BAMBI 2
 

recensione bambi 2

 
A volte ritornano. Ci sono voluti ben 64 anni per ritrovare il cerbiatto più famoso della storia, non già adulto come lo avevamo lasciato, ma ancora giovane fresco di traumatica (non solo per lui) perdita della mamma, alle prese con un amore paterno tutto da sondare e costruire. Povero Bambi. E’ difficile essere coraggiosi con un nome così, poi quella del padre è un’eredità pesante da sostenere. Va bene che lui è un magnifico esemplare di cervo reale che tutti temono e stimano ma con ‘sta storia del “principe della foresta”, il tono aristocratico, l’andamento impettito e la mentalità spudoratamente snob, è talmente antipatico che non appena il piccolo sente in sogno la voce della mamma che lo chiama, si avventura là dove non dovrebbe e per poco non ci rimette la pelle.
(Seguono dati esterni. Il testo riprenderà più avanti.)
(** For distinct cards the flush values are the values of the flush
    cards: [std::unique] removes nothing. *)
Lemma flushValues_NoDup cards s :
  NoDup cards →
  let values := HandEvaluator.sortDesc
    ((λ c, valueInt (value c)) <$> HandEvaluator.flushCardsOf true s cards) in
  HandEvaluator.unique values = values ∧ NoDup values ∧
  length values = length (HandEvaluator.flushCardsOf true s cards).
Proof.
  intros Hnd values.
  assert (NoDup values) as Hv.
  { unfold values. rewrite sortDesc_perm, flushCardsOf_perm.
    by apply same_suit_values_NoDup. }
  split_and!; [by apply unique_NoDup|done|].
  unfold values. by rewrite length_sortDesc, length_fmap.
Qed.

Lemma findFlush_spec cards :
  match HandEvaluator.findFlush (HandEvaluator.suitCounts cards) allSuits with
  | (true, s) => (5 ≤ countSuit cards s)%nat
  | (false, s) => s = CLUBS ∧ ∀ s', (countSuit cards s' < 5)%nat
  end.
Proof.
  unfold allSuits, HandEvaluator.findFlush. rewrite !suitCounts_at.
  repeat match goal with
  | |- context [Z.of_nat ?n >=? 5] => destruct (Z.geb_spec (Z.of_nat n) 5); [lia|]
  end.
  split; [done|]. intros []; lia.
Qed.

(** [evaluateComplete] stays within defined behaviour on distinct cards. *)
Lemma evaluateComplete_defined cards :
  NoDup cards → ∃ ev, HandEvaluator.evaluateComplete cards = Ok ev.
Proof.
  intros Hnd. unfold HandEvaluator.evaluateComplete.
  destruct (HandEvaluator.findFlush _ _) as [hasFlush s].
  destruct (HandEvaluator.findStraight _) as [hasStraight h].
  unfold HandEvaluator.findStraightFlush.
  destruct hasFlush; [|by eexists].
  rewrite andb_true_l.
  destruct (flushValues_NoDup cards s Hnd) as (-> & _ & ->).
  destruct (Nat.leb_spec 5 (length (HandEvaluator.flushCardsOf true s cards)));
    [|by eexists].
  destruct (_ && HandEvaluator.isRoyal _); [by eexists|].
  destruct (Nat.ltb_spec (length (HandEvaluator.flushCardsOf true s cards)) 5);
    [lia|].
  destruct (HandEvaluator.scanFlushValues _ _ _). by eexists.
Qed.

(** ** The shape of an evaluation *)

Lemma evaluateComplete_inv cards ev :
  HandEvaluator.evaluateComplete cards = Ok ev →
  ∃ hasFlush flushSuit hasStraight straightHighCard hasSF sfHighCard,
    HandEvaluator.findFlush (HandEvaluator.suitCounts cards) allSuits
      = (hasFlush, flushSuit) ∧
    HandEvaluator.findStraight (HandEvaluator.valueCounts cards)
      = (hasStraight, straightHighCard) ∧
    HandEvaluator.findStraightFlush hasFlush
      (HandEvaluator.flushCardsOf hasFlush flushSuit cards)
      hasStraight straightHighCard = Ok (hasSF, sfHighCard) ∧
    ev = HandEvaluator.resolve (HandEvaluator.valueCounts cards) hasFlush
           (HandEvaluator.flushCardsOf hasFlush flushSuit cards)
           hasStraight straightHighCard hasSF sfHighCard.
Proof.
  unfold HandEvaluator.evaluateComplete.
  destruct (HandEvaluator.findFlush _ _) as [hasFlush s].
  destruct (HandEvaluator.findStraight _) as [hasStraight h].
  destruct (HandEvaluator.findStraightFlush _ _ _ _) as [[hasSF sfh]|e] eqn:Hsf;
    simpl; [|done].
  intros [= <-]. by exists hasFlush, s, hasStraight, h, hasSF, sfh.
Qed.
La morale? Bello il papà però la mamma è sempre la mamma.  
 
Anche se poi, nel finale, anche il genitore maschio saprà riscattarsi inchinandosi ai pregiudizi dettati dal ruolo e aprirsi a quei sentimenti che, nello stereotipo diffuso, poco si confanno all’uomo con la U maiuscola. Dopo le meraviglie tecnologiche dell’animazione digitale della Pixar, la Disney fa tabula rasa di quello che è avvenuto negli ultimi 50 anni e torna qui alle origini come a voler rendere un omaggio autocelebrativo alla  
propria storia, quasi un’operazione nostalgia in perfetto stile old school per riappropriarsi di quello che le è proprio, per ricordare quello che è stato e che probabilmente non sarà più. Un bene? Un male? Non sta a noi dirlo. Ma ad una riflessione non possiamo sfuggire: tra grandi occhioni, ciglia che sbattono, canzoncine sdolcinate, voci impostate, animali antropomorfi, linearità di trama e linearità di sentimenti, Bambi è il tipico cartoon infantile più maturo di tanti cartoon cosiddetti “per adulti”. Nessuna complicazione nell’intreccio, nessuna lettura sottotestuale da cogliere, nessuna retorica, nessuna declamazione esistenziale e nessun muso lungo nel caso non ci si senta all’altezza dei genitori. O forse si, ma solo momentaneamente perché poi ci sono gli amici, il coniglietto Tippete, i giochi e le risate. Così è l’infanzia, non piccoli pulcini che se ne stanno a guardare il cielo sospirando nella propria stanza. Il senso dell’intera operazione forse sfugge, senza nemmeno un anniversario da festeggiare, ma i destinatari di riferimento di certo non se ne preoccupano. Anzi, dalle risate in sala i bambini sembrano apprezzare, chissà, forse più di Chicken little. E questo forse dovrebbe far riflettere.